*The task*:
Some entries follow. Reproduce exactly the lines starting at the one with "Python float ([Optional[float]]" and stopping after the one with "Record Data : Type".

*Source material*:
(** * Divergence detection, correction and audit ledger

    A shallow embedding of the core of the financial ETL framework:
    - [services/audit_logger.py]          (class AuditLogger),
    - [services/divergence_processor.py]  (class DivergenceProcessor),
    - [automation/daily_processor.py]     (class DailyProcessor),
    - [conn.py]                           (context manager db_connection),
    - [api/routers/divergences.py]        (approve and reject end points).

    The PostgreSQL connection is modelled as an explicit state: the committed
    tables, the tables as seen inside the open transaction, the sequences
    that generate ids, a schedule that says which statements fail, and the
    history of what was sent over the connection.  Python code
    that talks to the connection lives in a state-and-exception monad.

    Amounts of the warehouse view are NUMERIC values, exact rationals ([Q]).
    Where the source does float arithmetic on them (the tolerance of the
    trade-marketing rule) they are converted to IEEE 754 binary64 numbers,
    the Standard Library's [spec_float] with precision 53 and exponents up to
    1024, and the arithmetic is done there.  Confidences and thresholds are
    decimal literals that are only compared with each other, and the amounts
    of the value-range rule are only compared with 0 and 100000; those
    comparisons are made on the exact values.  An exception carries its
    class name, whether the class derives from [psycopg2.Error], and its
    text.  Logging calls are left out, and timestamps ([NOW()]) are reduced
    to the flag that says whether the column was stamped. *)

From Stdlib Require Import List String ZArith QArith Lia Bool Arith DecimalString.
From Stdlib Require Import SpecFloat.
Import ListNotations.
Local Open Scope string_scope.
Local Open Scope list_scope.
Local Open Scope Z_scope.

(* ================================================================== *)
(** * Values and rows *)
(* ================================================================== *)

(** A Python [float]: a binary64 number. *)
Definition float64 : Type := spec_float.

(** A value of a disputed column: a NUMERIC value as the database holds it, a
    Python float ([Optional[float]] in the dataclass), or the sentinel text
    that the pending-verification rule stores in the field.  A float written
    to a column is kept as the float that was sent. *)
Inductive valor : Type :=
| VNum (q : Q)
| VFloat (f : float64)
| VTexto (s : string).

(** A calendar date, compared through an order-preserving key. *)
Record Data : Type := mkData { ano : Z; mes : Z; dia : Z }.

Definition data_chave (d : Data) : Z := ano d * 10000 + mes d * 100 + dia d.

(** SQL [x BETWEEN a AND b] on dates. *)
Definition data_between (x a b : Data) : bool :=
  (data_chave a <=? data_chave x) && (data_chave x <=? data_chave b).

(** Values stored in the free-form dictionaries ([Dict[str, Any]]). *)
Inductive dado : Type :=
| DNone
| DNum (q : Q)
| DInt (z : Z)
| DTexto (s : string)
| DData (d : Data).

Definition dict : Type := list (string * dado).

(** The dataclass [Divergencia]; [__post_init__] replaces a missing list or
    dictionary by the empty one, so both fields are plain containers. *)
Record Divergencia : Type := mkDivergencia {
  idnfsexterno : string;
  tipo : string;
  campo_afetado : string;
  valor_atual : option valor;
  valor_esperado : option valor;
  competencia : option string;
  confianca : Q;
  regras_violadas : list string;
  dados_adicionais : dict
}.
Lemma print_loop_forest i d nxt ks :
  (∀ f, (d < f)%nat → depth_from f t i = Some d) →
  (∀ f, (d < f)%nat → next_right f t i = Some nxt) →
  Forall (report_spec t) ks →
  ∀ k m out pre,
    report_spec t k →
    tree_down t i = pre ++ map rlabel (k :: ks) →
    NoDup (pre ++ map rlabel (k :: ks)) →
    Forall (repr t (Some i)) (k :: ks) →
    Forall (λ k, NoDup (preorder k)) (k :: ks) →
    Forall (λ k, (S d + rsize k ≤ length (tab t))%nat) (k :: ks) →
    print_loop (length (concat (map preorder (k :: ks))) + m) t (Some (rlabel k)) out
    = print_loop m t nxt
        (out +:+ report_lines t (concat (map (preorder_depth (S d)) (k :: ks)))).
Proof.
  intros Hdepth Hnext. induction 1 as [|k2 ks Hk2 _ IH];
    intros k m out pre Hk Hdown Hnd Hrepr Hndk Hsize;
    apply Forall_cons in Hrepr as [Hrk Hrepr];
    apply Forall_cons in Hndk as [Hndk Hndks];
    apply Forall_cons in Hsize as [Hsk Hsize];
    assert (tree_up t (rlabel k) = Some i) as Hup
      by (destruct k; by apply repr_inv in Hrk as (_ & ? & _));
    assert (rlabel k ∉ pre) as Hpre
      by (apply NoDup_app in Hnd as (_ & Hdisj & _); intros Hin;
          apply (Hdisj _ Hin); left);
    cbn [map concat] in *; rewrite length_app, report_lines_app, <-append_assoc.
  - (* the last child *)
    cbn [length report_lines foldr]. rewrite Nat.add_0_r, append_nil_r. fold (rsize k).
    apply (Hk (S d) m out nxt (Some i)); try done.
    + by apply (depth_from_child (rlabel k) i).
    + intros f Hf. destruct f as [|f]; [lia|].
      erewrite next_right_last; [apply Hnext; lia|done|exact Hdown|done].
  - (* a child with a right sibling *)
    fold (rsize k). rewrite <-Nat.add_assoc.
    rewrite (Hk (S d) _ out (Some (rlabel k2)) (Some i)); try done.
    + apply (IH k2 m _ (pre ++ [rlabel k])); try done.
      * by rewrite <-app_assoc.
      * by rewrite <-app_assoc.
    + by apply (depth_from_child (rlabel k) i).
    + intros f Hf. destruct f as [|f]; [lia|].
      eapply next_right_sibling; [done|exact Hdown|done].
Qed.

Lemma rlabels_sublist {A} (ks : list (rose A)) :
  map rlabel ks `sublist_of` concat (map preorder ks).
Proof.
  induction ks as [|[a cs] ks IH]; simpl; [done|].
  constructor. by apply sublist_inserts_l.
Qed.
(* ===== verification/_CoqProject ===== *)
-Q . S2P
Prelude.v
GoString.v
GoPath.v
Utils.v
Coverage.v
Dialect.v
Redis.v
Consistency.v
Config.v
Locks.v
OS.v
Symlinks.v
Logger.v
Storage.v
Confine.v
Sql.v
Metadata.v
FileList.v
AuditWriter.v
Sessions.v
Cache.v
Crypto.v
Timestamp.v
Migration.v
Jwt.v
Auth.v
Access.v
Transfer.v
Commit.v
Demo.v
Upload.v
Multipart.v
Slots.v
Download.v
Expiry.v
FileManager.v
SessionFrame.v
Directory.v
Cleanup.v
Background.v
GoHttp.v
Http.v
HttpFiles.v
HttpRules.v
Routes.v
Metrics.v
ApiKeys.v
HttpSessions.v
Grpc.v
GrpcFiles.v
Etcd.v
Discovery.v
Connection.v
Servers.v
Process.v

*Task output*:
    Python float ([Optional[float]] in the dataclass), or the sentinel text
    that the pending-verification rule stores in the field.  A float written
    to a column is kept as the float that was sent. *)
Inductive valor : Type :=
| VNum (q : Q)
| VFloat (f : float64)
| VTexto (s : string).

(** A calendar date, compared through an order-preserving key. *)
Record Data : Type := mkData { ano : Z; mes : Z; dia : Z }.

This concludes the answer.